Microglia increase CEMIP expression and promote brain metastasis in breast cancer through the JAK2/STAT3 signaling pathway

Abstract

Abstract Objectives Brain metastasis is the most lethal metastatic site for patients with breast cancer, and the incidence of brain metastasis is increasing every year. Microglia act a pivotal part in promoting the proliferation and metastasis of breast cancer cells in the brain. Therefore, understanding the biological process of brain metastasis in breast cancer is important to improve therapeutic outcomes and prolong the survival of patients. Materials and Methods The role of microglia on the prognosis of patients with breast cancer with brain metastasis was verified by immunohistochemistry and the Kaplan–Meier curve.
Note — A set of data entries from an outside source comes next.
(* ===== verification/KernEvents.v ===== *)
(** * The agent's record of kernel events

    [src/agent/conn/kern_event_handler.go]: for each connection the agent keeps the
    events of every step of the packet path, ordered by sequence number, in a ring
    buffer per step, and the SSL events in two slices.  When a request and its
    response are known, their events are looked up by position, and positions that
    are no longer needed are marked for removal.

    [KernEvent] is stored by value, but its [attributes] is a reference to a map;
    the maps live in a store ([attrs]) and an event holds the index of its map.
    The name of a network interface comes from the system, so
    [getInterfaceNameByIndex] is a parameter; [None] is an error. *)

From stdpp Require Import gmap list sorting strings.
From Stdlib Require Import ZArith Lia.
From S2P Require Import Prelude.
From S2P Require Import Types.
From S2P Require Import GoBase.
From S2P Require Import RingBuffer.
Local Open Scope Z_scope.

(** A loop whose fuel ran out; [binary_search_correct] and [ring_refines_queue]
    say that it never does. *)
Definition must {A} (m : go (option A)) : go A :=
  r ← m; match r with Some a => Ret a | None => Panic end.

(** [slices.BinarySearchFunc] of the Go library. *)
Fixpoint bsearch_loop {A} (fuel : nat) (x : list A) (cmp : A -> Z) (i j : Z) : go (option Z) :=
  match fuel with
  | O => Ret None
  | S fuel =>
    if i <? j then
      let h := Z.shiftr (i + j) 1 in
      match x !! Z.to_nat h with
      | None => Panic
      | Some y => if cmp y <? 0 then bsearch_loop fuel x cmp (h + 1) j else bsearch_loop fuel x cmp i h
      end
    else Ret (Some i)
  end.
Definition BinarySearchFunc {A} (x : list A) (cmp : A -> Z) : go (Z * bool) :=
  i ← must (bsearch_loop (S (length x)) x cmp 0 (zlen x));
  Ret (i, match x !! Z.to_nat i with Some y => cmp y =? 0 | None => false end).

(** [cmp.Compare]. *)
Definition Compare (a b : Z) : Z := if a <? b then -1 else if a >? b then 1 else 0.

(** ** Data *)

Definition step_of_val (z : Z) : step_t :=
  match z with
  | 0 => step_start | 1 => SSL_OUT | 2 => SYSCALL_OUT | 3 => TCP_OUT | 4 => IP_OUT | 5 => QDISC_OUT
  | 6 => DEV_OUT | 7 => NIC_OUT | 8 => NIC_IN | 9 => DEV_IN | 10 => IP_IN | 11 => TCP_IN
  | 12 => USER_COPY | 13 => SYSCALL_IN | 14 => SSL_IN | _ => step_end
  end.
#[export] Instance step_t_countable : Countable step_t.
Proof. refine (inj_countable' step_val step_of_val _). by intros []. Defined.

Record KernEvent := mk_KernEvent {
  ev_seq : Z;
  ev_len : Z;
  ev_startTs : Z;
  ev_tsDelta : Z;
  ev_step : step_t;
  ev_attributes : option nat;
}.
#[export] Instance eta_KernEvent : Eta KernEvent := fun k =>
  mk_KernEvent (ev_seq k) (ev_len k) (ev_startTs k) (ev_tsDelta k) (ev_step k) (ev_attributes k).

Record SslEvent := mk_SslEvent {
  Seq : Z;
  KernSeq : Z;
  SslLen : Z;
  KernLen : Z;
  startTs : Z;
  tsDelta : Z;
  Step : step_t;
}.

(** [bpf.SslData] without its buffer. *)
Record ssl_header := mk_ssl_header { Ke : kern_evt; SyscallSeq : Z; SyscallLen : Z }.

Record KernEventStream := mk_KernEventStream {
  kernEvents : gmap step_t (RingBuffer KernEvent);
  sslInEvents : list SslEvent;
  sslOutEvents : list SslEvent;
  maxLen : Z;
  egressDiscardSeq : Z;
  ingressDiscardSeq : Z;
  egressSslDiscardSeq : Z;
  ingressSslDiscardSeq : Z;
  attrs : list (gmap string Z);
}.
#[export] Instance eta_KernEventStream : Eta KernEventStream := fun s =>
  mk_KernEventStream (kernEvents s) (sslInEvents s) (sslOutEvents s) (maxLen s) (egressDiscardSeq s)
    (ingressDiscardSeq s) (egressSslDiscardSeq s) (ingressSslDiscardSeq s) (attrs s).

Definition NewKernEventStream (maxLen : Z) : KernEventStream :=
  mk_KernEventStream ∅ [] [] maxLen 0 0 0 0 [].

Definition IsEgressStep (st : step_t) : bool := step_val st <=? step_val NIC_OUT.
Definition IsIngressStep (st : step_t) : bool := step_val st >=? step_val NIC_IN.

(** ** Discarding *)

Definition MarkNeedDiscardSeq (s : KernEventStream) (seq : Z) (egress : bool) : KernEventStream :=
  if egress then s <| egressDiscardSeq ::= fun x => Z.max x seq |>
  else s <| ingressDiscardSeq ::= fun x => Z.max x seq |>.
Definition MarkNeedDiscardSslSeq (s : KernEventStream) (seq : Z) (egress : bool) : KernEventStream :=
  if egress then s <| egressSslDiscardSeq ::= fun x => Z.max x seq |>
  else s <| ingressSslDiscardSeq ::= fun x => Z.max x seq |>.

(** Apply a function to every entry of a map; the order of the iteration does
    not matter since each entry is used on its own. *)
Definition go_map {V} (f : step_t -> V -> go V) (m : gmap step_t V) : go (gmap step_t V) :=
  foldr (fun '(k, v) acc => m ← acc; v ← f k v; Ret (<[k := v]> m)) (Ret m) (map_to_list m).

Definition seq_compare (seq : Z) (e : KernEvent) : Z := Compare (ev_seq e) seq.

(** The body of the loop of [discardEventsBySeq]; the error of
    [DiscardBeforeIndex] is not looked at. *)
Definition discard_before (seq : Z) (events : RingBuffer KernEvent) : go (RingBuffer KernEvent) :=
  '(index, _) ← must (BinarySearch events (on_slot (seq_compare seq)));
  if index >? 0 then
    '(_, events) ← must (DiscardBeforeIndex events index);
    Ret events
  else Ret events.

Definition discard_ring (seq : Z) (egress : bool) (st : step_t) (events : RingBuffer KernEvent)
    : go (RingBuffer KernEvent) :=
  if egress && negb (IsEgressStep st) then Ret events
  else if negb egress && negb (IsIngressStep st) then Ret events
  else discard_before seq events.

Definition discardEventsBySeq (s : KernEventStream) (seq : Z) (egress : bool) : go KernEventStream :=
  m ← go_map (discard_ring seq egress) (kernEvents s);
  Ret (s <| kernEvents := m |>).

Definition discardEventsIfNeeded (s : KernEventStream) : go KernEventStream :=
  s ← (if egressDiscardSeq s =? 0 then Ret s else discardEventsBySeq s (egressDiscardSeq s) true);
  if ingressDiscardSeq s =? 0 then Ret s else discardEventsBySeq s (ingressDiscardSeq s) false.

(** ** Adding and finding *)

Section Adding.
Variable getInterfaceNameByIndex : Z -> Z -> option string.

(** [UpdateIfTimestampAttr] on the map at [loc]. *)
Definition UpdateIfTimestampAttr (st : list (gmap string Z)) (loc : nat) (ifname : string) (time : Z)
    : bool * list (gmap string Z) :=
  let m := default ∅ (st !! loc) in
  let key := ("time-" +:+ ifname)%string in
  let set := (true, <[loc := <[key := time]> m]> st) in
  match m !! key with
  | Some ts => if ts <? time then (false, st) else set
  | None => set
  end.

(** The event to store for [event], given what the search found. *)
Inductive candidate : Type :=
| duplicate
| use (k : KernEvent).

Definition choose (event : kern_evt) (isNicEvnt : bool) (found : option KernEvent) : candidate :=
  match found with
  | Some old =>
    if (ev_startTs old >? ke_ts event) && negb isNicEvnt then
      use (old <| ev_seq := ke_seq event |> <| ev_len := ke_len event |>
               <| ev_startTs := ke_ts event |> <| ev_tsDelta := ke_ts_delta event |>
               <| ev_step := ke_step event |>)
    else if negb isNicEvnt then duplicate
    else use old
  | None => use (mk_KernEvent (ke_seq event) (ke_len event) (ke_ts event) (ke_ts_delta event)
                   (ke_step event) None)
  end.

(** The part of [AddKernEvent] for interfaces: the time an event passed one.
    [None] says that an earlier time is known. *)
Definition note_interface (event : kern_evt) (k : KernEvent) (st : list (gmap string Z))
    : option KernEvent * list (gmap string Z) :=
  let '(k, loc, st) :=
    match ev_attributes k with
    | Some loc => (k, loc, st)
    | None => (k <| ev_attributes := Some (length st) |>, length st, st ++ [∅])
    end in
  let ifname :=
    default "unknown"%string
      (getInterfaceNameByIndex (ke_ifindex event) (Z.shiftr (tgid_fd (ke_conn_id_s event)) 32)) in
  let '(updated, st) := UpdateIfTimestampAttr st loc ifname (s64 (ke_ts event)) in
  (if updated then Some k else None, st).

Definition AddKernEvent (s : KernEventStream) (event : kern_evt) : go (bool * KernEventStream) :=
  s ← discardEventsIfNeeded s;
  if ke_len event >? 0 then
    ring ← match kernEvents s !! ke_step event with
           | Some ring => Ret ring
           | None => NewRingBuffer (maxLen s)
           end;
    let s := s <| kernEvents ::= <[ke_step event := ring]> |> in
    do (index, found) <- must (BinarySearch ring (on_slot (seq_compare (ke_seq event))));
    let isNicEvnt := bool_decide (ke_step event = DEV_OUT) || bool_decide (ke_step event = DEV_IN) in
    old ← (if found then
             r ← ReadIndex ring index;
             match r with inr (Some k) => Ret (Some k) | _ => Panic end
           else Ret None);
    match choose event isNicEvnt old with
    | duplicate => Ret (false, s)
    | use k =>
      let '(k, st) := if isNicEvnt then note_interface event k (attrs s) else (Some k, attrs s) in
      let s := s <| attrs := st |> in
      match k with
      | None => Ret (false, s)
      | Some k =>
        if found then Ret (true, s)
        else
          '(err, ring) ← Insert ring index k;
          match err with
          | Some _ => Ret (false, s)
          | None => Ret (true, s <| kernEvents ::= <[ke_step event := ring]> |>)
          end
      end
    end
  else Ret (true, s).

(** [AddSyscallEvent] drops the result. *)
Definition AddSyscallEvent (s : KernEventStream) (event : kern_evt) : go KernEventStream :=
  '(_, s) ← AddKernEvent s event; Ret s.
End Adding.

(** The body of the loop of [FindEventsBySeqAndLen]: whether to go on, and the
    events found so far. *)
Definition find_action (start end_ : Z) (each : KernEvent) (result : list KernEvent)
    : bool * list KernEvent :=
  let stop := u64 (ev_seq each + u64 (ev_len each)) in
  if (ev_seq each <=? start) && (stop >? start) then (true, result ++ [each])
  else if (ev_seq each <? end_) && (stop >=? end_) then (true, result ++ [each])
  else if (ev_seq each >=? start) && (stop <=? end_) then (true, result ++ [each])
  else if ev_seq each >? end_ then (false, result)
  else (true, result).

Definition FindEventsBySeqAndLen (s : KernEventStream) (st : step_t) (seq len : Z)
    : go (list KernEvent) :=
  match kernEvents s !! st with
  | None => Ret []
  | Some events =>
    let start := seq in
    let end_ := u64 (start + u64 len) in
    ForEach events (on_slot_state (find_action start end_)) []
  end.

(** ** SSL events *)

Definition ssl_compare (seq : Z) (e : SslEvent) : Z := Compare (Seq e) seq.

Definition discardSslEventsBySeq (s : KernEventStream) (seq : Z) (egress : bool) : go KernEventStream :=
  let oldevents := if egress then sslOutEvents s else sslInEvents s in
  '(index, _) ← BinarySearchFunc oldevents (ssl_compare seq);
  if index >? 0 then
    evs ← slice_from oldevents index;
    Ret (if egress then s <| sslOutEvents := evs |> else s <| sslInEvents := evs |>)
  else Ret s.

Definition discardSslEventsIfNeeded (s : KernEventStream) (isIn : bool) : go KernEventStream :=
  if isIn then
    if ingressSslDiscardSeq s =? 0 then Ret s else discardSslEventsBySeq s (ingressSslDiscardSeq s) false
  else
    if egressSslDiscardSeq s =? 0 then Ret s else discardSslEventsBySeq s (egressSslDiscardSeq s) true.

(** [for len(l) > maxLen { l = l[1:] }]. *)
Fixpoint trim {A} (maxLen : Z) (l : list A) : go (list A) :=
  if zlen l >? maxLen then match l with [] => Panic | _ :: l => trim maxLen l end else Ret l.

Definition AddSslEvent (s : KernEventStream) (event : ssl_header) : go KernEventStream :=
  let isIn := bool_decide (ke_step (Ke event) = SSL_IN) in
  s ← discardSslEventsIfNeeded s isIn;
  let sslEvents := if isIn then sslInEvents s else sslOutEvents s in
  do (index, found) <- BinarySearchFunc sslEvents (ssl_compare (ke_seq (Ke event)));
  if found then Ret s
  else
    let e := mk_SslEvent (ke_seq (Ke event)) (SyscallSeq event) (ke_len (Ke event)) (SyscallLen event)
               (ke_ts (Ke event)) (ke_ts_delta (Ke event)) (ke_step (Ke event)) in
    sslEvents ← trim (maxLen s) (slices_insert sslEvents (Z.to_nat index) e);
    Ret (if isIn then s <| sslInEvents := sslEvents |> else s <| sslOutEvents := sslEvents |>).

(** The loop of [FindSslEventsBySeqAndLen]. *)
Fixpoint find_ssl (start end_ : Z) (es : list SslEvent) : list SslEvent :=
  match es with
  | [] => []
  | each :: es =>
    if Seq each <? start then find_ssl start end_ es
    else if Seq each <? end_ then each :: find_ssl start end_ es
    else []
  end.
Definition FindSslEventsBySeqAndLen (s : KernEventStream) (st : step_t) (seq len : Z) : list SslEvent :=
  let sslEvents := if bool_decide (st = SSL_IN) then sslInEvents s else sslOutEvents s in
  find_ssl seq (u64 (seq + u64 len)) sslEvents.

(** ** Ordered lists of events *)

Definition earlier (a b : KernEvent) : Prop := ev_seq a < ev_seq b.

Lemma sorted_lookup {A} (R : A -> A -> Prop) l i j x y :
  StronglySorted R l -> l !! i = Some x -> l !! j = Some y -> (i < j)%nat -> R x y.
Proof.
  intros Hs. revert i j. induction Hs as [|a l Hs IH Ha]; intros i j Hi Hj Hij; [done|].
  destruct j as [|j]; [lia|]. destruct i as [|i]; cbn in Hi, Hj.
  - injection Hi as ->. rewrite Forall_forall in Ha. apply Ha. by eapply list_elem_of_lookup_2.
  - apply (IH i j); (done || lia).
Qed.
Cell experiments in vitro were used to analyze the effect of microglia on cell proliferation, migration and invasion. Knockdown of cell migration-inducing hyaluronan-binding protein (CEMIP) expression and co-culture experiments were carried out to study the mechanism of microglia on the progression of brain metastasis of breast cancer. Results We found that microglia may shorten the survival time of patients with breast cancer by regulating the expression of CEMIP in brain metastatic tumors. Co-culture experiments in vitro indicated that microglia enhance the proliferation, migration, and invasion abilities of brain metastatic breast cancer cells; however, the knockdown of CEMIP expression suppresses this effect. In addition, we also found that CEMIP expression, increased by microglia, activates the JAK2/STAT3 pathway in brain metastatic breast cancer cells, which induces the secretion of CCL2, IL-6, TGF-β, and VEGF. CCL2 recruits microglia to gather around brain metastases, whereas IL-6, TGF-β, and VEGF induce high CEMIP expression, triggering a positive feedback loop between microglia and brain metastatic breast cancer cells. Conclusions Our study proposes a possible mechanism of microglia promoting brain metastasis of breast cancer, indicating that both microglia and CEMIP may be valuable therapeutic targets for patients with breast cancer with brain metastasis.